In spite of being recycled to death, The Cat and the Canary remains extremely entertaining for a film over 80 years old. It’s a fast-moving story, and features some imaginative and interesting imagery: The opening scene shows the old man sitting in his wheelchair before the silhouette of his multi-towered house, which then dissolves into a collection of enormous medicine bottles, then a group of bad-tempered cats surround this ill and elderly “canary.” A clock’s inner workings striking the chimes at midnight are superimposed over the reading of the will. When a painting of the old man falls suddenly off the wall, the reactions of the family are shown from the falling painting’s point of view.

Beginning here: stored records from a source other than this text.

Lemma peer_world_wf : db_wf (w_db (peer_world true)).
Proof.
  pose proof empty_db_wf as W. constructor; simpl; try apply NoDup_nil_2; try (by apply NoDup_singleton);
    try (by intros r []%elem_of_nil). all: by intros r ->%list_elem_of_singleton.
Qed.

(** The announcement of [peer_id], delivered to an instance that knows nobody, and again
    once an admin has approved it. *)
Definition announced : http_request :=
  default (HttpRequest EmptyString EmptyString [] EmptyString)
    (head (w_sent (Discovery_Register peer_id "https://hb.example" "peer" "https://peer.example" start_world).2)).

Definition announcement : request :=
  Req "POST" "/fed/register" "hb.example" "10.0.0.9:1" true (rq_headers announced) [] [] [] true [] (rq_body announced).

Theorem registration_reaches_peer_witness :
  let first := Fed.Routes sample_cfg empty_ctx announcement start_world in
  let again := Fed.Routes sample_cfg empty_ctx announcement (peer_world true) in
  first.1 = Ok (registered false) /\
  (exists t, Fed.peer_by_key (id_PublicKey peer_id) (w_db first.2)
    = Some (FedInstance "fed_peer" "peer" "https://peer.example" (id_PublicKey peer_id) (id_PublicKey peer_id) (Some t) false t None)) /\
  again.1 = Ok (http_error (error_text "peer already registered and active") 409) /\ w_db again.2 = w_db (peer_world true).
Proof.
  assert (forall w2, w_conn w2 = true -> db_wf (w_db w2) ->
    let run := Fed.Routes sample_cfg empty_ctx announcement w2 in
    match Fed.peer_active ("fed_" ++s "peer") (w_db w2) with
    | Some true => run.1 = Ok (http_error (error_text "peer already registered and active") 409) /\ w_db run.2 = w_db w2
    | _ => run.1 = Ok (registered false) /\
        if orphaned ("fed_" ++s "peer") (id_PublicKey peer_id) (w_db w2) then w_db run.2 = w_db w2
        else exists t, Fed.peer_by_key (id_PublicKey peer_id) (w_db run.2)
          = Some (FedInstance ("fed_" ++s "peer") "peer" "https://peer.example" (id_PublicKey peer_id) (id_PublicKey peer_id) (Some t) false t None)
    end) as Hrun.
  { intros w2 Hc W.
    apply (registration_reaches_peer "peer" "https://hb.example" "peer" "https://peer.example" start_world (Ok tt)
      (Discovery_Register peer_id "https://hb.example" "peer" "https://peer.example" start_world).2 announced sample_cfg empty_ctx announcement w2).
    - vm_compute. reflexivity.
    - vm_compute. reflexivity.
    - vm_compute. reflexivity.
    - vm_compute. reflexivity.
    - split; [reflexivity|intros k; reflexivity].
    - reflexivity.
    - intros k. reflexivity.
    - exact Hc.
    - exact W. }
  pose proof (Hrun start_world eq_refl empty_db_wf) as [Ha Hb].
  pose proof (Hrun (peer_world true) eq_refl peer_world_wf) as [Hc Hd].
  intros first again. exact (conj Ha (conj Hb (conj Hc Hd))).
Defined.
(* ===== verification/WebUI.v ===== *)
(** * The users' pages (src/internal/httpapi/handler/webui.go)

    Static pages, the two dashboards, the button that mints a key for MCP clients and the one
    that revokes a node.  The user is the one [OptionalAuth] put in the context. *)

From S2P Require Import Prelude RateLimit AdminStore Schema Statements Invariants World.
From S2P Require Import GoStrings GoJson GoTime Runs Samples Repo RepoFacts Auth AuthFacts Http.
From S2P Require Import Middleware AuthHandlers.

Open Scope Z_scope.

(** The server's local time zone: seconds east of UTC at a Unix time. *)
Class Zone := { utc_offset : Z -> Z }.

(** The handler's fields. *)
Record WebConfig := mkWeb { wc_BaseURL : string; wc_StaleAge : Z }.

(** [t.Sub(u)] saturates at the bounds of [time.Duration]. *)
Definition saturate (z : Z) : Z := Z.max (- 2 ^ 63) (Z.min (2 ^ 63 - 1) z).

Module WebUI.
Section WebUI.
Context `{Env, Engine, Zone}.
Context (h : WebConfig).

Definition Landing : handler := fun _ _ => mret (html "landing.html" JNull).
Definition Docs : handler := fun _ _ => mret (html "docs.html" JNull).
Definition InstructionsTalent : handler := fun _ _ => mret (html "instructions_talent.html" JNull).
Definition InstructionsRecruiter : handler := fun _ _ => mret (html "instructions_recruiter.html" JNull).

Definition DashboardRedirect : handler := fun c _ =>
  let userID := UserIDFromContext c in
  if is_empty userID then mret (redirect "/")
  else
    ns ← try_ (Repo.NodesByUser userID);
    match ns with
    | inr (_ :: _) => mret (redirect "/dashboard/talent")
    | _ => mret (redirect "/dashboard/recruiter")
    end.

Definition local_minute (s : Z) : string := minute_text (utc_offset s) s.

Definition is_online (now ping : Z) : bool := saturate (now - ping * second) <? wc_StaleAge h.

(** One row of the page; [None] is the panic of [n.ID[:8]] on a shorter id. *)
Definition node_view (now : Z) (n : node) : option json :=
  if (String.length (n_id n) <? 8)%nat then None
  else
    let '(online, sync) := match n_ping n with
      | Some ts => (is_online now ts, local_minute ts)
      | None => (false, EmptyString)
      end in
    Some (JObj [("ID", JStr (n_id n)); ("DisplayName", JStr (default (Utf8.str_take 8 (n_id n)) (n_display n)));
                ("NodeType", JStr (n_type n)); ("EndpointURL", JStr (n_endpoint n)); ("IsOnline", JBool online);
                ("LastSync", JStr sync); ("IsActive", JBool (n_active n))]).

Definition TalentDashboard : handler := fun c _ =>
  let userID := UserIDFromContext c in
  if is_empty userID then mret (redirect "/")
  else
    ns ← try_ (Repo.NodesByUser userID);
    match ns with
    | inl _ => mret (http_error "internal error" 500)
    | inr l =>
        now ← time_now;
        match mapM (node_view now) l with
        | None => panic "slice bounds out of range"
        | Some views => mret (html "talent_dashboard.html" (jmap [("Nodes", JArr views)]))
        end
    end.

(** [QueryRow(...).Scan(&n)] with the error dropped. *)
Definition count_or_zero (f : db -> nat) : M Z :=
  r ← try_ (db_query (fun d => Z.of_nat (f d)));
  mret (match r with inr n => n | inl _ => 0 end).

Definition online_node (since : Z) (n : node) : bool :=
  n_active n && match n_ping n with Some t => since <? t | None => false end.

(** The two numbers of the recruiter's page. *)
Definition counts : M (Z * Z) :=
  candidateCount ← count_or_zero (fun d => length (snapshots d));
  now ← time_now;
  activeNodeCount ← count_or_zero (fun d => length (sel (online_node (unix (now - wc_StaleAge h))) (nodes d)));
  mret (candidateCount, activeNodeCount).

Definition recruiter_page (token : string) (n : Z * Z) (activity : json) : response :=
  html "recruiter_dashboard.html"
    (jmap [("FreshToken", JStr token); ("BaseURL", JStr (wc_BaseURL h)); ("TalentCount", JInt n.1);
           ("NodeCount", JInt n.2); ("RecentActivity", activity)]).

Definition latest_first (a b : audit) : Prop := a_ts b <= a_ts a.
#[local] Instance latest_first_dec a b : Decision (latest_first a b).
Proof. unfold latest_first. apply _. Defined.

Definition recent (userID : string) (d : db) : list audit :=
  take 10 (merge_sort latest_first (sel (fun a => col_is (a_actor a) userID) (audit_log d))).

Definition activity_row (a : audit) : json :=
  JObj [("Action", JStr (a_action a)); ("Time", JStr (local_minute (a_ts a)))].

Definition RecruiterDashboard : handler := fun c _ =>
  let userID := UserIDFromContext c in
  if is_empty userID then mret (redirect "/")
  else
    n ← counts;
    rows ← try_ (db_query (recent userID));
    mret (recruiter_page EmptyString n
            (match rows with inr l => JArr (activity_row <$> l) | inl _ => JArr [] end)).

Definition GenerateAPIKey : handler := fun c _ =>
  let userID := UserIDFromContext c in
  if is_empty userID then mret (redirect "/")
  else
    key ← try_ (Repo.CreateAPIToken userID None "mcp-api" "talent:search");
    match key with
    | inl _ => mret (http_error "internal error" 500)
    | inr (rawToken, _) =>
        _ ← ignore (Repo.InsertAuditLog userID "apikey_generated" "mcp-api");
        n ← counts;
        mret (recruiter_page rawToken n JNull)
    end.

(** The nodes the revoke button finds: the user's own. *)
Definition owned (userID : string) (n : node) : bool := col_is (n_user n) userID.

Definition RevokeNode : handler := fun c r =>
  let userID := UserIDFromContext c in
  if is_empty userID then mret (http_error "unauthorized" 401)
  else
    let nodeID := url_param r "nodeID" in
    if is_empty nodeID then mret (http_error "missing node id" 400)
    else
      n ← try_ (Repo.NodeByID nodeID);
      match n with
      | inr (Some n) =>
          if owned userID n then
            done_ ← try_ (Repo.RevokeNode nodeID);
            match done_ with
            | inl _ => mret (http_error "failed" 500)
            | inr _ => mret (redirect "/dashboard/talent")
            end
          else mret (http_error "not found" 404)
      | _ => mret (http_error "not found" 404)
      end.

(** ** Pool discipline *)

Lemma good_counts : good counts.
Proof. unfold counts, count_or_zero. solve_good. Qed.
#[local] Hint Resolve good_counts : good.

Lemma good_pages :
  Middleware.good_handler Landing * Middleware.good_handler Docs * Middleware.good_handler InstructionsTalent *
  Middleware.good_handler InstructionsRecruiter * Middleware.good_handler DashboardRedirect *
  Middleware.good_handler TalentDashboard * Middleware.good_handler RecruiterDashboard *
  Middleware.good_handler GenerateAPIKey * Middleware.good_handler RevokeNode.
Proof.
  repeat split; intros c r; unfold Landing, Docs, InstructionsTalent, InstructionsRecruiter, DashboardRedirect,
    TalentDashboard, RecruiterDashboard, GenerateAPIKey, RevokeNode; solve_good.
Qed.

End WebUI.
End WebUI.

The movie also seems surprisingly “talky” for a silent film. Title cards are not overused, and the actors appear to be speaking their actual lines so that the viewer can often follow what they’re saying without seeing an accompanying text. When Annabella describes how her diamond necklace–part of her inheritance–was snatched from her by the aforementioned hand emerging from the bed draperies, her agitated gestures and her family’s dubious looks tell us all we need to know about the situation. The mystery and spooky-house elements of the story are balanced by comic relief, mostly provided by the fussy aunt and one nebbishy cousin who is sweet on Annabella. While not all the comedy still works well, the filmmakers also have a little fun with the title cards they do use. When someone speaks of GHOSTS, the word appears in a large and wavy font. When the aunt swears at her nephew, the screen fills with the sort of expletive-deleted characters ones sees in comic strips.